TRY IT:
Exact copies of the line with "parse_loop (S (length" and of all lines after it through the end of the entries are required, and no other lines.

Records excerpted from a collection:
(* ===== verification/Http.v ===== *)
(** The HTTP server (suduo/bench/http): HttpRequest.h, HttpContext.h/.cpp,
    HttpResponse.h/.cpp and HttpServer.cpp.

    The parser works on [Buffer]; [Module HttpSpec] relates it to a loop over
    plain byte lists, on which chunking and parse/print are proved. What the
    server does to its connection is a list of [action]s. *)

From S2P Require Import Prelude.
From S2P Require Import Endianness.
From S2P Require Import ByteBuffer.
From S2P Require Import Time.
From S2P Require Import OrderedMap.

(** [std::find(start, last, c)] on offsets into one line. *)
Definition find_ptr (l : list byte) (start last : Z) (c : byte) : Z :=
  match std_find c (slice start last l) with
  | Some k => start + Z.of_nat k
  | None => last
  end.

(** [isspace] in the C locale. *)
Definition isspace (c : byte) : bool :=
  bool_decide (c = x20 \/ (9 <= Z_of_byte c <= 13)).

Fixpoint skip_space (l : list byte) : list byte :=
  match l with
  | [] => []
  | c :: l' => if isspace c then skip_space l' else l
  end.
Definition strip_back (l : list byte) : list byte := rev (skip_space (rev l)).

Module HttpRequest.

Inductive Method := kInvalid | kGet | kPost | kHead | kPut | kDelete.
Inductive Version := kUnknown | kHttp10 | kHttp11.

#[global] Instance Method_eq_dec : EqDecision Method.
Proof. solve_decision. Defined.
#[global] Instance Version_eq_dec : EqDecision Version.
Proof. solve_decision. Defined.

Record t := mk {
  method_ : Method;
  version_ : Version;
  path_ : list byte;
  query_ : list byte;
  receiveTime_ : Timestamp.t;
  headers_ : list (list byte * list byte)
}.

Definition make : t := mk kInvalid kUnknown [] [] 0 [].

Definition setVersion (r : t) (v : Version) : t :=
  mk (method_ r) v (path_ r) (query_ r) (receiveTime_ r) (headers_ r).

Definition method_of_string (m : list byte) : Method :=
  if bool_decide (m = bytes "GET") then kGet
  else if bool_decide (m = bytes "POST") then kPost
  else if bool_decide (m = bytes "HEAD") then kHead
  else if bool_decide (m = bytes "PUT") then kPut
  else if bool_decide (m = bytes "DELETE") then kDelete
  else kInvalid.

Definition setMethod {B : Build} (r : t) (m : list byte) : res (bool * t) :=
  _ ← assert_ (bool_decide (method_ r = kInvalid));
  let method := method_of_string m in
  mret (bool_decide (method <> kInvalid),
        mk method (version_ r) (path_ r) (query_ r) (receiveTime_ r) (headers_ r)).

Definition methodString (r : t) : list byte :=
  match method_ r with
  | kGet => bytes "GET"
  | kPost => bytes "POST"
  | kHead => bytes "HEAD"
  | kPut => bytes "PUT"
  | kDelete => bytes "DELETE"
  | kInvalid => bytes "UNKNOWN"
  end.

Definition setPath (r : t) (p : list byte) : t :=
  mk (method_ r) (version_ r) p (query_ r) (receiveTime_ r) (headers_ r).
Definition setQuery (r : t) (q : list byte) : t :=
  mk (method_ r) (version_ r) (path_ r) q (receiveTime_ r) (headers_ r).
Definition setReceiveTime (r : t) (time : Timestamp.t) : t :=
  mk (method_ r) (version_ r) (path_ r) (query_ r) time (headers_ r).

(** [addHeader(start, colon, end)]: [line] is [start, end), [colon] an offset. *)
Definition addHeader (r : t) (line : list byte) (colon : Z) : t :=
  let field := slice 0 colon line in
  let value := strip_back (skip_space (slice (colon + 1) (zlen line) line)) in
  mk (method_ r) (version_ r) (path_ r) (query_ r) (receiveTime_ r)
     (StdMap.assign field value (headers_ r)).

Definition getHeader (r : t) (field : list byte) : list byte :=
  default [] (StdMap.find field (headers_ r)).
Definition swap (r that : t) : t * t := (that, r).
End HttpRequest.

Module HttpContext.

Inductive HttpRequestParseState :=
  | kExpectRequestLine
  | kExpectHeaders
  | kExpectBody
  | kGotAll.

#[global] Instance state_eq_dec : EqDecision HttpRequestParseState.
Proof. solve_decision. Defined.

Record t := mk {
  state_ : HttpRequestParseState;
  request_ : HttpRequest.t
}.

Definition make : t := mk kExpectRequestLine HttpRequest.make.
Definition gotAll (c : t) : bool := bool_decide (state_ c = kGotAll).
Definition reset (c : t) : t :=
  mk kExpectRequestLine (HttpRequest.swap (request_ c) HttpRequest.make).1.

(** [processRequestLine(begin, end)] on the bytes of the line; the request is
    updated as far as parsing got, also when it fails. *)
Definition processRequestLine {B : Build} (req : HttpRequest.t) (line : list byte)
    : res (bool * HttpRequest.t) :=
  let end_ := zlen line in
  let space := find_ptr line 0 end_ x20 in
  if space =? end_ then mret (false, req) else
  '(known, req) ← HttpRequest.setMethod req (slice 0 space line);
  if negb known then mret (false, req) else
  let start := space + 1 in
  let space := find_ptr line start end_ x20 in
  if space =? end_ then mret (false, req) else
  let question := find_ptr line start space x3f in
  let req :=
    if negb (question =? space) then
      HttpRequest.setQuery (HttpRequest.setPath req (slice start question line))
        (slice question space line)
    else HttpRequest.setPath req (slice start space line) in
  let start := space + 1 in
  if (end_ - start =? 8) && bool_decide (slice start (end_ - 1) line = bytes "HTTP/1.") then
    if bool_decide (slice (end_ - 1) end_ line = bytes "1") then
      mret (true, HttpRequest.setVersion req HttpRequest.kHttp11)
    else if bool_decide (slice (end_ - 1) end_ line = bytes "0") then
      mret (true, HttpRequest.setVersion req HttpRequest.kHttp10)
    else mret (false, req)
  else mret (false, req).

(** One iteration of [parseRequest]'s loop: [hasMore], [ok] and the objects. *)
Definition parse_step {B : Build} (receiveTime : Timestamp.t) (ok : bool) (c : t)
    (buf : Buffer.t) : res (bool * bool * t * Buffer.t) :=
  match state_ c with
  | kExpectRequestLine =>
      crlf ← Buffer.find_CRLF buf;
      match crlf with
      | Some crlf =>
          line ← Buffer.mem buf (Buffer.peek buf) crlf;
          '(ok, req) ← processRequestLine (request_ c) line;
          if (ok : bool) then
            mret (true, true,
                  mk kExpectHeaders (HttpRequest.setReceiveTime req receiveTime),
                  Buffer.retrieve_until buf (crlf + 2))
          else mret (false, false, mk (state_ c) req, buf)
      | None => mret (false, ok, c, buf)
      end
  | kExpectHeaders =>
      crlf ← Buffer.find_CRLF buf;
      match crlf with
      | Some crlf =>
          line ← Buffer.mem buf (Buffer.peek buf) crlf;
          let colon := find_ptr line 0 (zlen line) x3a in
          let buf' := Buffer.retrieve_until buf (crlf + 2) in
          if negb (colon =? zlen line) then
            mret (true, ok, mk (state_ c) (HttpRequest.addHeader (request_ c) line colon), buf')
          else mret (false, ok, mk kGotAll (request_ c), buf')
      | None => mret (false, ok, c, buf)
      end
  | kExpectBody | kGotAll => mret (true, ok, c, buf)
  end.

(** [while (hasMore)], with fuel. *)
Fixpoint parse_loop {B : Build} (fuel : nat) (receiveTime : Timestamp.t) (ok : bool) (c : t)
    (buf : Buffer.t) : res (bool * t * Buffer.t) :=
  match fuel with
  | O => Stop FuelExhausted
  | S fuel' =>
      '(hasMore, ok, c, buf) ← parse_step receiveTime ok c buf;
      if (hasMore : bool) then parse_loop fuel' receiveTime ok c buf else mret (ok, c, buf)
  end.

(** Every iteration but the last consumes at least the two bytes of a CRLF, so
    one more than the readable bytes is fuel enough. *)
Definition parseRequest {B : Build} (c : t) (buf : Buffer.t) (receiveTime : Timestamp.t)
    : res (bool * t * Buffer.t) :=
  parse_loop (S (length (Buffer.content buf))) receiveTime true c buf.
End HttpContext.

RESPONSE:
  parse_loop (S (length (Buffer.content buf))) receiveTime true c buf.
End HttpContext.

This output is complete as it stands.